Son Karin y Maria dos personajes de clase alta bastante egoístas y despreciables, y realmente parece que no tienen ningún afecto entre ellas ni por Agnes. Que todo es tal como dice Karin hablando sola: «una mentira». Abrumadas por la culpa y el deseo, no se dan cuenta de que la verdadera hermanan de Agnes, tanto antes como en esos terribles momentos, es la criada, Anna, el personaje verdaderamente luminoso de una película a la que el calificativo opresivo se le queda pequeño. Y sin embargo es un filme rebosante de belleza, una oscura, sensual y terrible belleza, que escapa por sus poros como si no debiera pertenecer a una historia tan turbia, tan desgarradora. Existe una inasible y melancólica belleza en la despedida en sueños de la hermana muerta, y una belleza erótica y despiadada en la secuencia en la que la criada desnuda por completo a Karin, y en la conversación en la que el doctor le dice a Maria lo que piensa de ella. Bergman no puede evitar filmar con belleza, con hondura, la historia de una familia tan dislocada, tan salvajemente materialista y carente de afecto genuino. Es un pedazo de vida muy oscuro, pero verdadero, el que nos plantea aquí Bergman, en un momento de madurez expresiva absoluta, tras tantos años de teatro y de cine, tras tantos títulos y trabajos portentosos. Y en cierto sentido, a pesar de su audacia formal, es un filme tremendamente despojado, casi místico, en el que no puede evitar que se filtre su preocupación por la muerte, el sufrimiento y el sentido de la existencia.
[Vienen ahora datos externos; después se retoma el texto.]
(** * lm-format-enforcer: the JSON-schema character-level parser

    A shallow embedding of [lmformatenforcer/jsonschemaparser.py] and
    the properties of its stack of parsing frames.

    Conventions of the embedding.
    - A Python [str] is a [list ascii]; a character argument is one
      [ascii] (code points 0..255).
    - Python objects live in a heap (a list of frames indexed by
      address); [object_stack] is a list of addresses with the TOP OF
      THE STACK AT THE HEAD (Python keeps it at the end of the list).
      The object frame's [current_key_parser] is an address, so the key
      parser it reads on [':'] is the very frame that sat on the stack.
    - The back reference [root] of every frame is replaced by explicit
      passing of the heap and the stack.
    - A raised exception is [Raise e]; the state is lost with it.
    - A Python [set] turned into a list has an unspecified order; the
      embedding keeps first occurrences in list order.  Every theorem
      about such a list speaks of membership only. *)

From Stdlib Require Import Ascii String Bool Lia.
From stdpp Require Import base list.

Local Open Scope char_scope.

(** ** Strings and small Python idioms *)

Abbreviation str := (list ascii).

Definition lit (s : string) : str := list_ascii_of_string s.

Fixpoint str_eqb (s t : str) : bool :=
  match s, t with
  | [], [] => true
  | a :: s', b :: t' => Ascii.eqb a b && str_eqb s' t'
  | _, _ => false
  end.

(** [c in s] for a one-character [c]. *)
Definition char_in (c : ascii) (s : str) : bool := existsb (Ascii.eqb c) s.

(** [x in l] for a list of strings. *)
Definition str_in (x : str) (l : list str) : bool := existsb (str_eqb x) l.

(** The double quote character. *)
Definition dquote : ascii := "034".

Definition digits : str := lit "0123456789".

(** [s.strip()] is the empty string, for a one-character [s]: the
    character is one of Python's whitespace characters. *)
Definition is_py_space (c : ascii) : bool :=
  existsb (Nat.eqb (nat_of_ascii c)) [9; 10; 11; 12; 13; 28; 29; 30; 31; 32; 133; 160]%nat.

(** [s.startswith(p)] *)
Fixpoint startswith (s p : str) : bool :=
  match p, s with
  | [], _ => true
  | b :: p', a :: s' => Ascii.eqb a b && startswith s' p'
  | _ :: _, [] => false
  end.

(** [list(set(l))]: duplicates removed. *)
Fixpoint py_set {A} (eqb : A -> A -> bool) (l : list A) : list A :=
  match l with
  | [] => []
  | x :: l' => x :: List.filter (fun y => negb (eqb x y)) (py_set eqb l')
  end.

(** [list(set(l).difference(m))] on strings. *)
Definition set_difference (l m : list str) : list str :=
  List.filter (fun k => negb (str_in k m)) (py_set str_eqb l).

(** [set(l).issuperset(m)] on strings. *)
Definition issuperset (l m : list str) : bool :=
  forallb (fun k => str_in k l) m.

(** [s.split(sep)]: the pieces of [s] between occurrences of [sep]
    (never an empty list). *)
Fixpoint split (sep : ascii) (s : str) : list str :=
  match s with
  | [] => [[]]
  | c :: s' =>
      if Ascii.eqb c sep then [] :: split sep s'
      else match split sep s' with
           | [] => [[c]]
           | w :: ws => (c :: w) :: ws
           end
  end.

(** [d[k]] and [k in d] on a dict kept as an association list. *)
Fixpoint dict_get {V} (d : list (str * V)) (k : str) : option V :=
  match d with
  | [] => None
  | (k', v) :: d' => if str_eqb k k' then Some v else dict_get d' k
  end.

Definition keys {V} (d : list (str * V)) : list str := List.map fst d.

(** ** Exceptions *)

Inductive PyError : Type :=
  | ValueError | KeyError | AttributeError | IndexError
  | UnsupportedType | NotImplementedError.

Inductive Result (A : Type) : Type :=
  | Ok (a : A)
  | Raise (e : PyError).
Arguments Ok {A} a.
Arguments Raise {A} e.

Definition bind {A B} (m : Result A) (k : A -> Result B) : Result B :=
  match m with
  | Ok a => k a
  | Raise e => Raise e
  end.

Notation "'try' x := m 'in' k" := (bind m (fun x => k))
  (at level 10, x name, m at level 100, k at level 200, only parsing).

(** ** The schema node

    Modelled from the spec: [JsonSchemaObject] is declared in
    [external/jsonschemaobject.py], which is not part of the sources
    at hand; the parser reads the fields below.  [extras] holds the
    schema's remaining top-level keys; the entries the parser reads
    ([definitions], [$defs]) map a name to a class dictionary, kept
    here as the schema node that the constructor of
    [JsonSchemaObject] builds from it. *)

Unset Elimination Schemes.
Inductive JsonSchemaObject : Type :=
  mkSchema (type : option str)
           (properties : option (list (str * JsonSchemaObject)))
           (additionalProperties : option JsonSchemaObject)
           (items : option JsonSchemaObject)
           (enum : option (list str))
           (ref : option str)
           (extras : list (str * list (str * JsonSchemaObject))).
Set Elimination Schemes.
(** [IEmailService] in [configure_prod]: the logger its constructor is
    given is the one a lookup returns after a scope has been entered and a
    database built in it. *)
Lemma singleton_dependency_shared_witness :
  let s5 := state_of (get_instance module_globals 2 IEmailService prod) in
  let s6 := default Injector
              (run module_globals 2 [OpEnter; OpGetInstance IDatabase] s5) in
  get_instance module_globals 2 IEmailService prod = Ok (VRef 1) s5 ∧
  _resolve_constructor_params module_globals (get_instance module_globals 1)
    [("smtp_server", VStr "smtp.example.com"); ("smtp_port", VInt 587);
     ("logger", VStr "@ILogger")] prod
  = Ok [("smtp_server", VStr "smtp.example.com"); ("smtp_port", VInt 587);
        ("logger", VRef 0)]
       (set_singleton_instances (insert ILogger (VRef 0))
          (set_heap (fun h => h ++ [Object "FileLogger" [("filename", VStr "custom.log")]])
             prod)) ∧
  get_instance module_globals 1 ILogger s6 = Ok (VRef 0) s6.
Proof.
  intros s5 s6.
  assert (Hget : get_instance module_globals 2 IEmailService prod = Ok (VRef 1) s5)
    by (vm_compute; reflexivity).
  assert (Hrun : run module_globals 2 [OpEnter; OpGetInstance IDatabase] s5 = Some s6)
    by (vm_compute; reflexivity).
  split; [exact Hget|]. split; [reflexivity|].
  pose proof (singleton_dependency_shared module_globals logger_first 1 IEmailService
              (Registration LifeStyle.Singleton
                 [("smtp_server", VStr "smtp.example.com"); ("smtp_port", VInt 587);
                  ("logger", VStr "@ILogger")] (Implementation SmtpEmailService))
              SmtpEmailService
              [("smtp_server", VStr "smtp.example.com"); ("smtp_port", VInt 587)]
              "logger" "ILogger" [] ILogger prod (VRef 1) s5) as H.
  assert (H1 : ranked module_globals logger_first prod) by (apply ranked_b_sound; reflexivity).
  specialize (H H1 eq_refl eq_refl eq_refl).
  assert (H2 : "logger" ∉ dict_keys []) by apply not_elem_of_nil.
  specialize (H H2 eq_refl).
  assert (H3 : registered_as prod LifeStyle.Singleton ILogger) by (eexists; split; reflexivity).
  specialize (H H3).
  assert (H4 : cache_miss prod IEmailService LifeStyle.Singleton) by (split; [reflexivity|]; intros Hn; by destruct Hn).
  specialize (H H4 Hget).
  destruct H as (inst & cp & s1 & attrs & Hres & Hcp & _ & Hlater).
  assert (E : Ok cp s1 =
    Ok [("smtp_server", VStr "smtp.example.com"); ("smtp_port", VInt 587);
        ("logger", VRef 0)]
       (set_singleton_instances (insert ILogger (VRef 0))
          (set_heap (fun h => h ++ [Object "FileLogger" [("filename", VStr "custom.log")]])
             prod))) by (rewrite <- Hres; vm_compute; reflexivity).
  injection E as -> _. injection Hcp as <-.
  apply (Hlater 2 [OpEnter; OpGetInstance IDatabase] s6 Hrun).
  eexists; split; reflexivity.
Defined.
(** * mediasoup worker: the media routing core, embedded in Rocq

    A shallow embedding of the routing core of the mediasoup worker:

    - [RTC::Consumer] (worker/src/RTC/Consumer.cpp): header rewriting in
      [SendRtpPacket], pause/resume, simulcast profile selection;
    - [RTC::Codecs::VP8] (payload descriptor [Parse], [Encode], [Restore]
      and the temporal-layer filter [PayloadDescriptorHandler::Process]);
    - [RTC::RtpSender] and [RTC::Room] (the receiver-to-senders fan-out map
      and the control-plane [HandleRequest] dispatchers).

    Conventions.  A [uintN_t] is a [Z] whose wrap-around is written out with
    [wrap8], [wrap16], [wrap32] at the places where C++ converts.  A
    [std::set<T>] is a [gset T]; ordered traversal is spelled out where the
    code depends on it.  Code whose behaviour is undefined in C++ (an end
    iterator dereferenced, a null pointer dereferenced, a write outside the
    buffer) or that aborts the worker returns [Fault].  Collaborators whose
    sources are not part of the tree ([RtpStreamSend], [SeqManager],
    [Peer]) are interfaces (type classes); the functions of the tree are
    written against them. *)

From Stdlib Require Import ZArith Lia Sorted.
From stdpp Require Import strings pretty sorting base decidable countable gmap sets
  option list.

#[global] Set Warnings "-register-all,-clear-no-such-hyp".
Open Scope Z_scope.

(** ** Faults and the outcome monad *)

Inductive fault :=
| InvalidIterator     (* an end()/rend() iterator is dereferenced *)
| NullPointer         (* a null pointer is dereferenced *)
| OutOfBounds         (* a read or write outside the given buffer *)
| UseAfterFree        (* a method is called on a deleted object *)
| AssertionFailed.    (* MS_ASSERT / MS_ABORT: the worker aborts *)

Inductive outcome (A : Type) :=
| Ok (a : A)
| Fault (f : fault).
(** A keyword that names no declared parameter lands in [**kwargs]. *)
Lemma bind_keywords_extra sg kws b b' k v :
  bind_keywords sg kws b = Return b' ->
  (k, v) ∈ kws ->
  k ∉ names sg ->
  kwargs b' !! k = Some v.
Proof.
  revert b. induction kws as [|[k0 v0] kws IH]; intros b; simpl.
  - intros _ Hin. by apply elem_of_nil in Hin.
  - intros Hbind Hin Hk. apply elem_of_cons in Hin as [[= <- <-]|Hin].
    + rewrite bool_decide_eq_false_2 in Hbind by done.
      destruct (var_keyword sg); [|discriminate].
      destruct (kwargs b !! k); [discriminate|].
      apply (bind_keywords_kwargs_kept _ _ _ _ _ _ Hbind).
      simpl. by rewrite lookup_insert_eq.
    + case_bool_decide.
      * destruct (args b !! k0); [discriminate|]. by apply (IH _ Hbind).
      * destruct (var_keyword sg); [|discriminate].
        destruct (kwargs b !! k0); [discriminate|]. by apply (IH _ Hbind).
Qed.

Lemma fill_defaults_kept ps a a' n v :
  fill_defaults ps a = Return a' ->
  a !! n = Some v ->
  a' !! n = Some v.
Proof.
  revert a. induction ps as [|[n0 d0] ps IH]; intros a; simpl.
  - by intros [= <-].
  - intros Hfill Hn. destruct (a !! n0) eqn:E.
    + by apply (IH _ Hfill).
    + destruct d0 as [v0|]; [|discriminate].
      apply (IH _ Hfill). rewrite lookup_insert_ne; [done|]. congruence.
Qed.

Lemma fill_defaults_default ps a a' n i n' d :
  fill_defaults ps a = Return a' ->
  list_find (fun p => p.1 = n) ps = Some (i, (n', d)) ->
  a !! n = None ->
  a' !! n = d.
Proof.
  revert a i. induction ps as [|[n0 d0] ps IH]; intros a i; simpl.
  - discriminate.
  - intros Hfill Hfind Hn. case_decide as Hn0; simpl in Hn0.
    + injection Hfind as <- <- <-. subst n0. rewrite Hn in Hfill.
      destruct d0 as [v0|]; [|discriminate].
      apply (fill_defaults_kept _ _ _ _ _ Hfill). by rewrite lookup_insert_eq.
    + destruct (list_find _ ps) as [[j [n1 d1]]|] eqn:E; [|discriminate].
      injection Hfind as <- <- <-.
      destruct (a !! n0) eqn:E0.
      * by apply (IH _ j Hfill).
      * destruct d0 as [v0|]; [|discriminate].
        apply (IH _ j Hfill); [done|]. by rewrite lookup_insert_ne.
Qed.

(** A parameter the call does not pass is bound to its default. *)
Lemma bind_args_default sg c b n v :
  bind_args sg c = Return b ->
  supplies sg c n = false ->
  default_of sg n = Some v ->
  arg b n = v.
Proof.
  unfold bind_args, supplies, default_of, arg.
  intros Hbind Hsup Hdef.
  apply orb_false_iff in Hsup as [Hpos Hkw].
  apply bool_decide_eq_false in Hpos. apply bool_decide_eq_false in Hkw.
  destruct (bind_positional _ _ _) as [a|] eqn:E1; [|discriminate].
  destruct (bind_keywords _ _ _) as [b1|] eqn:E2; [|discriminate].
  destruct (fill_defaults _ _) as [a'|] eqn:E3; [|discriminate].
  injection Hbind as <-. simpl.
  destruct (list_find _ (declared sg)) as [[i [n1 d1]]|] eqn:E4; [|discriminate].
  simpl in Hdef. subst d1.
  rewrite (fill_defaults_default _ _ _ _ _ _ _ E3 E4); [done|].
  rewrite (bind_keywords_args_other _ _ _ _ _ E2 Hkw). simpl.
  rewrite (bind_positional_other _ _ _ _ _ E1 Hpos). apply lookup_empty.
Qed.

(** After binding, [**kwargs] holds no declared name, and holds every
    keyword of the call that names no declared parameter. *)
Lemma bind_args_kwargs sg c b :
  bind_args sg c = Return b ->
  (forall k, is_Some (kwargs b !! k) -> k ∉ names sg) /\
  (forall k v, (k, v) ∈ keywords c -> k ∉ names sg -> kwargs b !! k = Some v).
Proof.
  unfold bind_args. intros Hbind.
  destruct (bind_positional _ _ _) as [a|] eqn:E1; [|discriminate].
  destruct (bind_keywords _ _ _) as [b1|] eqn:E2; [|discriminate].
  destruct (fill_defaults _ _) as [a'|] eqn:E3; [|discriminate].
  injection Hbind as <-. simpl. split.
  - apply (bind_keywords_kwargs_fresh _ _ _ _ E2). simpl.
    intros k [x Hx]. by rewrite lookup_empty in Hx.
  - intros k v Hin Hk. by apply (bind_keywords_extra _ _ _ _ _ _ E2).
Qed.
No hay compasión con sus personajes, ni hay sentido trágico de la vida. El sufrimiento no lleva a ninguna parte. Sólo quedan algunos momentos de felicidad que hay que disfrutar y reconocer como tales, antes de que el tiempo se nos lleve a todos. Esto es lo único que Bergman parece decir a su interlocutor, el espectador. ‘Gritos y susurros’ no es una tragedia, ni un drama. Es un poema visual, un sueño vívido, una historia de mujeres incapaces de amar o ser amadas, de reconocerse a sí mismas ni a los seres queridos cuando se acerca la madurez de su existencia. Pero también es un relato de dignidad, la de Anna, el único personaje digno y noble de una historia gélida e irrespirable, un ser solitario y diminuto, aparentemente frágil o irrelevante, que es el único que tendrá, al final, las palabras de Agnes en su memoria.
Bravo. Es un de los mejores artículos que te he leído. Muy bien hecho, colega.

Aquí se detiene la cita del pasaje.